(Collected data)
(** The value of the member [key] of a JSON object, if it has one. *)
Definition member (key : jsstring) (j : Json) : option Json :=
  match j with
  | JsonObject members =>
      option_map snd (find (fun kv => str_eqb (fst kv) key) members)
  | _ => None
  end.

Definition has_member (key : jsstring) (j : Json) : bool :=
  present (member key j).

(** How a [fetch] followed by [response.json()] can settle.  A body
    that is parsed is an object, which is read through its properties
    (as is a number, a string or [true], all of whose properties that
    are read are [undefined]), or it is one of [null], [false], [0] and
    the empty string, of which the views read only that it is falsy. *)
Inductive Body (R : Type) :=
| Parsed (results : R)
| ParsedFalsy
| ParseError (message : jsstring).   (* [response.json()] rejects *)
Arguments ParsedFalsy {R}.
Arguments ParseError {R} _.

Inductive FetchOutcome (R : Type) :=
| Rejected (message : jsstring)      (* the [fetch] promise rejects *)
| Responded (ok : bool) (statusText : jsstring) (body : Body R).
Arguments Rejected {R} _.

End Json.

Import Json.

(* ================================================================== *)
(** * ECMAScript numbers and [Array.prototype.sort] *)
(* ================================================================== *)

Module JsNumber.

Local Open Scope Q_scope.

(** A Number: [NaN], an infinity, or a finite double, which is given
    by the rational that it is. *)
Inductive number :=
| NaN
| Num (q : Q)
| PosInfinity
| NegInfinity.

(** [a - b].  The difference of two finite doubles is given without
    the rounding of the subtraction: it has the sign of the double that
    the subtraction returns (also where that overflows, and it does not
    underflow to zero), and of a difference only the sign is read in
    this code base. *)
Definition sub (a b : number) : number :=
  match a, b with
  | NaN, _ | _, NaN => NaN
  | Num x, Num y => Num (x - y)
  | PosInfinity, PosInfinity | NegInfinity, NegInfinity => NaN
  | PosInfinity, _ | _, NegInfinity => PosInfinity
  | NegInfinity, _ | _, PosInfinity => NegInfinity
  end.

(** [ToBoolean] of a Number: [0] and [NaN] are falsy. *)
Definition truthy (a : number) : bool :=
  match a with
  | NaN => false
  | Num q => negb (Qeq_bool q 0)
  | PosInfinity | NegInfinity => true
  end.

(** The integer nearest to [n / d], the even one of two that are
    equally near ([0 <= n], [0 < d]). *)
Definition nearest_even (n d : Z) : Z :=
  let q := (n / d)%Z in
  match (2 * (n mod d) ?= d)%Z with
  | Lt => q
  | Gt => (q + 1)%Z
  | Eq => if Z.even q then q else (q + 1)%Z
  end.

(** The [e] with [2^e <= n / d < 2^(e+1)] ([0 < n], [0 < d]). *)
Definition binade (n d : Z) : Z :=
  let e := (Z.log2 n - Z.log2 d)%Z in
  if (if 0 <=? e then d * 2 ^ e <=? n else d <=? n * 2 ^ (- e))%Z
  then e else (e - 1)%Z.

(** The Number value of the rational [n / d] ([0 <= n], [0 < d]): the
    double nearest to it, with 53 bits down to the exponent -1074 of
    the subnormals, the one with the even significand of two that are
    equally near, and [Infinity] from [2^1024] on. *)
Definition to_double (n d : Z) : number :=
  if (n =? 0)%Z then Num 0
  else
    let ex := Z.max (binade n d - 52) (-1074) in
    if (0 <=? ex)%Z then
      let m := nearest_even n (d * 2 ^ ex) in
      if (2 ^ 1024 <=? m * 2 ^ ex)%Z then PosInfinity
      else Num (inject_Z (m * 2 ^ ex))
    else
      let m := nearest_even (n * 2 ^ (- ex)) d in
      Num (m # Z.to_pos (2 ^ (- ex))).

* * *

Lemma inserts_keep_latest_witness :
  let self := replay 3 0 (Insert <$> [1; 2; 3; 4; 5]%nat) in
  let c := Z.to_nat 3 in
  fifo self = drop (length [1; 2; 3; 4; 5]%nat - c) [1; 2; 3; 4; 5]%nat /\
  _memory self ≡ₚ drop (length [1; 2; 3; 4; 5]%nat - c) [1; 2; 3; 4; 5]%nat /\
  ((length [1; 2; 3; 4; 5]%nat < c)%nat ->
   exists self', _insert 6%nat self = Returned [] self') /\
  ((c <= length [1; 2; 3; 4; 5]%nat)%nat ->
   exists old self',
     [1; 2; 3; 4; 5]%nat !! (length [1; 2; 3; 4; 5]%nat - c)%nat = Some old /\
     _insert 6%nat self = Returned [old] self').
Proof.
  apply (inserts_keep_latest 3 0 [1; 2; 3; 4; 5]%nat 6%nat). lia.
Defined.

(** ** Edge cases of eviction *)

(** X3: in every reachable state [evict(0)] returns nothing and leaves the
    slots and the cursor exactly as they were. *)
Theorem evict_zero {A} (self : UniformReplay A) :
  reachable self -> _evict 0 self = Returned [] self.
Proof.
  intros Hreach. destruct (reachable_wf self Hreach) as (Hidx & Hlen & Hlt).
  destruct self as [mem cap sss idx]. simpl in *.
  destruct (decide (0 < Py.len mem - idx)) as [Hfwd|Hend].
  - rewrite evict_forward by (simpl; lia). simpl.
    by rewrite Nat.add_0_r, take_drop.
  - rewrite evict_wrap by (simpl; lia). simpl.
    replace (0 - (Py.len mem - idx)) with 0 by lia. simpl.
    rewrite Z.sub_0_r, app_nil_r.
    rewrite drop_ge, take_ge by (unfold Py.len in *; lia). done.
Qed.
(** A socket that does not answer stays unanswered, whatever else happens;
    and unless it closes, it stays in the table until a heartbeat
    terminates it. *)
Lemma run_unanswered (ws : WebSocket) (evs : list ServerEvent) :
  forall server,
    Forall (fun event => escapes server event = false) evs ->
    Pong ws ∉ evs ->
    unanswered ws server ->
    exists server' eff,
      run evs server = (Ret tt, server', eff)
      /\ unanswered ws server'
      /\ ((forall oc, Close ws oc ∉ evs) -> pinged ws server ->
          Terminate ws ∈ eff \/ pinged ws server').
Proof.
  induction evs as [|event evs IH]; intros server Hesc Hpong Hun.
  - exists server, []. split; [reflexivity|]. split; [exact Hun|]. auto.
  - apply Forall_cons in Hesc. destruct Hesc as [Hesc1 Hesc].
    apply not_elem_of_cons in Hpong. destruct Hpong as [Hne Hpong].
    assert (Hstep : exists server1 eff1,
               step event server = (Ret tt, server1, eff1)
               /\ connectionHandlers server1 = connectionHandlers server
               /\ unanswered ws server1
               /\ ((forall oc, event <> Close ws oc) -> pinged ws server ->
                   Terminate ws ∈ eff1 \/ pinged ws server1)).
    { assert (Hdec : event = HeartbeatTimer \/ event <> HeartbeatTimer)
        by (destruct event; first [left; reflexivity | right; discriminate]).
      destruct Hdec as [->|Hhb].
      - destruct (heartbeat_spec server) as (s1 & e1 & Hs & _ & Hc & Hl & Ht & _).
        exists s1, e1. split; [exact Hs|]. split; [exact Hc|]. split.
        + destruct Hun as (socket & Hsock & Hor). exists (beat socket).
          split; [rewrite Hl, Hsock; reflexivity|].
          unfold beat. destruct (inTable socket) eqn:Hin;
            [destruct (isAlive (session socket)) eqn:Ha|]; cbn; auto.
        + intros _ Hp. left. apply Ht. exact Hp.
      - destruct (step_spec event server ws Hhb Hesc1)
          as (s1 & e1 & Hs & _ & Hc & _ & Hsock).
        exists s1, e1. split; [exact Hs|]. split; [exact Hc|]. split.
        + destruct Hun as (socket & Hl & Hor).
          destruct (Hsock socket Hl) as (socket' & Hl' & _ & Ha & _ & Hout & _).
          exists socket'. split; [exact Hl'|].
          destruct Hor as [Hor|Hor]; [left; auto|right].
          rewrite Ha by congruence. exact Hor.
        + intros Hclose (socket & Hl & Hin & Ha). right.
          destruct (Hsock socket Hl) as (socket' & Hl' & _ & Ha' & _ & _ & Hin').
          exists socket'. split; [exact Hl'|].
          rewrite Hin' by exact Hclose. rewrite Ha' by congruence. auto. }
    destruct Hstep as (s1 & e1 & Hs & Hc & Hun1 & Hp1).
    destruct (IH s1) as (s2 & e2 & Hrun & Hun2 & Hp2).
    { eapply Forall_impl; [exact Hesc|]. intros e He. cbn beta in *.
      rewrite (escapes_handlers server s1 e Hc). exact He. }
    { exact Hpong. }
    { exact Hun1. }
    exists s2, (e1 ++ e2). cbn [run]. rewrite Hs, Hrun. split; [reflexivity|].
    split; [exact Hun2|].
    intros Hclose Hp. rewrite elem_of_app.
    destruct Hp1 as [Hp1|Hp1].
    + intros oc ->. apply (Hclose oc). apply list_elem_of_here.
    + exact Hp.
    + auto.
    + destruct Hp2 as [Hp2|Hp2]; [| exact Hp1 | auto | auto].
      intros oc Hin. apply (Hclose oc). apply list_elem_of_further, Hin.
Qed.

◆ What to produce ◆
Among the entries above, the line containing "unanswered ws server ->", the line containing "induction evs as", and all lines between them are to be restated word for word; nothing else belongs in the reply.

◆ Reply ◆
    unanswered ws server ->
    exists server' eff,
      run evs server = (Ret tt, server', eff)
      /\ unanswered ws server'
      /\ ((forall oc, Close ws oc ∉ evs) -> pinged ws server ->
          Terminate ws ∈ eff \/ pinged ws server').
Proof.
  induction evs as [|event evs IH]; intros server Hesc Hpong Hun.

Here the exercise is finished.